- _Problem details_: Your answer should consist of all lines in the listing that hold the word "length".

───── Exercise data

(** * Arch Soundpad: audio routing and global hotkeys

    A shallow embedding of [soundpad_app.py]: the [AudioRouter] that drives
    the sound server through [pactl], the [GlobalHotkeyManager] that grabs
    keys at the X server, and the parts of [SoundpadApp] that own the
    push-to-talk state and the clip hotkeys.

    Python [str] values are lists of characters; a character is a code
    point below 256 (the ASCII range and its Latin-1 extension). *)

From Stdlib Require Import List Ascii String ZArith NArith Lia Bool Decimal DecimalPos DecimalN.
From stdpp Require Import gmap strings.
Import ListNotations.

Local Open Scope Z_scope.
Local Open Scope list_scope.

(** ** Python strings *)

Module Py.

Abbreviation str := (list ascii).

(** A string literal of the source. *)
Definition lit (s : string) : str := list_ascii_of_string s.

Definition code (c : ascii) : N := N_of_ascii c.

Definition in_range (lo hi : N) (c : ascii) : bool :=
  ((lo <=? code c) && (code c <=? hi))%N.

(** [c.isspace()]: TAB..CR, FS..US, SPACE, NEL and NBSP. *)
Definition isspace (c : ascii) : bool :=
  in_range 9 13 c || in_range 28 32 c || (code c =? 133)%N || (code c =? 160)%N.

(** The line boundaries of [str.splitlines]. *)
Definition is_linebreak (c : ascii) : bool :=
  in_range 10 13 c || in_range 28 30 c || (code c =? 133)%N.

Definition is_cr (c : ascii) : bool := (code c =? 13)%N.
Definition is_lf (c : ascii) : bool := (code c =? 10)%N.

(** [c.isdigit()]: the decimal digits and the superscripts 1, 2, 3. *)
Definition isdigit_char (c : ascii) : bool :=
  in_range 48 57 c || (code c =? 178)%N || (code c =? 179)%N || (code c =? 185)%N.

Definition is_upper (c : ascii) : bool :=
  in_range 65 90 c || in_range 192 214 c || in_range 216 222 c.

Definition lower_char (c : ascii) : ascii :=
  if is_upper c then ascii_of_N (code c + 32) else c.

(** [s.lower()] *)
Definition lower (s : str) : str := map lower_char s.

(** [s.upper()] on the ASCII letters; the source applies it only to an
    [f] followed by digits. *)
Definition upper_char (c : ascii) : ascii :=
  if in_range 97 122 c then ascii_of_N (code c - 32) else c.

Definition upper (s : str) : str := map upper_char s.

Fixpoint lstrip (s : str) : str :=
  match s with
  | c :: s' => if isspace c then lstrip s' else s
  | [] => []
  end.

Fixpoint rstrip (s : str) : str :=
  match s with
  | [] => []
  | c :: s' =>
      match rstrip s' with
      | [] => if isspace c then [] else [c]
      | r => c :: r
      end
  end.

(** [s.strip()] *)
Definition strip (s : str) : str := rstrip (lstrip s).

(** [s.isdigit()]: non-empty and digits only. *)
Definition isdigit (s : str) : bool :=
  match s with
  | [] => false
  | _ => forallb isdigit_char s
  end.

(** [s[1:]] *)
Definition tail1 (s : str) : str := tl s.

(** [s.startswith(p)] *)
Fixpoint startswith (p s : str) : bool :=
  match p, s with
  | [], _ => true
  | a :: p', b :: s' => bool_decide (a = b) && startswith p' s'
  | _ :: _, [] => false
  end.

(** [s.endswith(p)] *)
Definition endswith (p s : str) : bool := startswith (rev p) (rev s).

(** [needle in hay] *)
Fixpoint contains (needle hay : str) : bool :=
  startswith needle hay ||
  match hay with
  | [] => false
  | _ :: hay' => contains needle hay'
  end.

(** [s.split(sep)] for a one-character separator. *)
Fixpoint split (sep : ascii) (s : str) : list str :=
  match s with
  | [] => [[]]
  | c :: s' =>
      if bool_decide (c = sep) then [] :: split sep s'
      else match split sep s' with
           | p :: ps => (c :: p) :: ps
           | [] => [[c]]
           end
  end.

(** [s.split(sep, 1)] *)
Fixpoint split1 (sep : ascii) (s : str) : list str :=
  match s with
  | [] => [[]]
  | c :: s' =>
      if bool_decide (c = sep) then [[]; s']
      else match split1 sep s' with
           | p :: ps => (c :: p) :: ps
           | [] => [[c]]
           end
  end.

(** [s.splitlines()]; [after_cr] remembers that the previous character was
    a carriage return, whose following line feed belongs to the same
    boundary. *)
Fixpoint splitlines_from (after_cr : bool) (s : str) : list str :=
  match s with
  | [] => []
  | c :: s' =>
      if after_cr && is_lf c then splitlines_from false s'
      else if is_linebreak c then [] :: splitlines_from (is_cr c) s'
      else match splitlines_from false s' with
           | l :: ls => (c :: l) :: ls
           | [] => [[c]]
           end
  end.

Definition splitlines (s : str) : list str := splitlines_from false s.

(** [sep.join(parts)] *)
Fixpoint join (sep : str) (parts : list str) : str :=
  match parts with
  | [] => []
  | [p] => p
  | p :: ps => p ++ sep ++ join sep ps
  end.
(** The discipline of the gate, as an automaton over the calls made: the
    scheduler is suspended, the allocator is called once, the scheduler is
    resumed; nothing else is accepted. *)
Inductive gate_state : Set := GateIdle | GateSuspended | GateServed.

Definition gate_next (s : gate_state) (c : call) : option gate_state :=
  match s, c with
  | GateIdle, CallSuspendAll => Some GateSuspended
  | GateSuspended, CallMalloc _ => Some GateServed
  | GateSuspended, CallFree _ => Some GateServed
  | GateServed, CallResumeAll => Some GateIdle
  | _, _ => None
  end.

Fixpoint gate_accepts (s : gate_state) (l : list call) : bool :=
  match l with
  | [] => match s with GateIdle => true | _ => false end
  | c :: l =>
      match gate_next s c with
      | Some s' => gate_accepts s' l
      | None => false
      end
  end.

Example frame_small :
  let r := call_pxPortInitialiseStack 0x4000 2 100 0x1234 0xBEEF ∅ in
  fst r = 79 /\ map st_val (stores (snd r)) =
    [0xBE; 0xEF; 0x11; 0x22; 0x33; 0x44; 0x55; 0x66; 0x77; 0x88; 0x99; 0xAA;
     0xCC; 0xDD; 0xFF; 0; 0; 0x12; 0x34; 1; 0].
Proof. vm_compute. split; reflexivity. Qed.

Example frame_large :
  let r := call_pxPortInitialiseStack 0x8001 2 100 0x1234 0xBEEF ∅ in
  fst r = 76 /\ map st_val (stores (snd r)) =
    [0xBE; 0xEF; 0x11; 0x22; 0x33; 0x44; 0x55; 0x66; 0x77; 0x88; 0x99; 0xAA;
     0; 0xCC; 0xDD; 0xEE; 0xFF; 0; 0; 0; 0x12; 0x34; 1; 0].
Proof. vm_compute. split; reflexivity. Qed.

(** * Properties *)

(** ** Bytes *)

Lemma uint8_small x : 0 <= x < 256 -> uint8 x = x.
Proof. intros Hx. unfold uint8. apply Z.mod_small. lia. Qed.

Lemma land_0xff x : Z.land x 0x00ff = x mod 256.
Proof. change 0x00ff with (Z.ones 8). rewrite Z.land_ones by lia. reflexivity. Qed.

(** [( ( uint16_t ) p >> 8 ) & 0x00ff] is the high byte of [p]. *)
Lemma code_high_byte p :
  StackType_t (Z.land (Z.shiftr (uint16 p) 8) 0x00ff) = high_byte p.
Proof.
  unfold StackType_t, uint8, uint16, high_byte.
  rewrite land_0xff, Z.shiftr_div_pow2 by lia.
  change (2 ^ 8) with 256. change 65536 with (256 * 256).
  rewrite Z.rem_mul_r by lia.
  rewrite (Z.mul_comm 256), Z.div_add by lia.
  rewrite (Z.div_small (p mod 256)) by (apply Z.mod_pos_bound; lia).
  rewrite Z.add_0_l, !Z.mod_mod by lia. reflexivity.
Qed.

(** [( uint16_t ) p & 0x00ff] is the low byte of [p]. *)
Lemma code_low_byte p :
  StackType_t (Z.land (uint16 p) 0x00ff) = low_byte p.
Proof.
  unfold StackType_t, uint8, uint16, low_byte.
  rewrite land_0xff, Z.mod_mod by lia.
  change 65536 with (256 * 256).
  rewrite Z.rem_mul_r by lia.
  rewrite (Z.mul_comm 256), Z.mod_add by lia.
  apply Z.mod_mod. lia.
Qed.

Lemma high_byte_range p : 0 <= high_byte p < 256.
Proof. unfold high_byte. apply Z.mod_pos_bound. lia. Qed.

Lemma low_byte_range p : 0 <= low_byte p < 256.
Proof. unfold low_byte. apply Z.mod_pos_bound. lia. Qed.

(** ** Laying bytes down from the stack pointer *)

Lemma lay_cons sv l st : lay (sv :: l) st = lay l (put st sv).
Proof. reflexivity. Qed.

Lemma lay_app l1 l2 st : lay (l1 ++ l2) st = lay l2 (lay l1 st).
Proof. unfold lay. apply foldl_app. Qed.

Lemma lay_top l st :
  pxTopOfStack (lay l st) = pxTopOfStack st - Z.of_nat (length l).
Proof.
  revert st. induction l as [|sv l IH]; intros st.
  - simpl. lia.
  - rewrite lay_cons, IH. simpl. lia.
Qed.

Lemma lay_stores l st :
  stores (lay l st) = stores st ++ laid (pxTopOfStack st) l.
Proof.
  revert st. induction l as [|sv l IH]; intros st.
  - simpl. unfold laid. simpl. rewrite app_nil_r. reflexivity.
  - rewrite lay_cons, IH. simpl. rewrite <- app_assoc. f_equal.
    unfold laid. simpl. rewrite Z.sub_0_r. f_equal.
    apply imap_ext. intros i sv' _. simpl. f_equal. lia.
Qed.

Lemma lay_ram_outside l st a :
  a <= pxTopOfStack st - Z.of_nat (length l) \/ pxTopOfStack st < a ->
  ram (lay l st) !! a = ram st !! a.
Proof.
  revert st. induction l as [|sv l IH]; intros st Ha.
  - reflexivity.
  - rewrite lay_cons, IH by (simpl in *; lia).
    simpl. apply lookup_insert_ne. simpl in Ha. lia.
Qed.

──────────

- _Response box_:
  pxTopOfStack (lay l st) = pxTopOfStack st - Z.of_nat (length l).
  a <= pxTopOfStack st - Z.of_nat (length l) \/ pxTopOfStack st < a ->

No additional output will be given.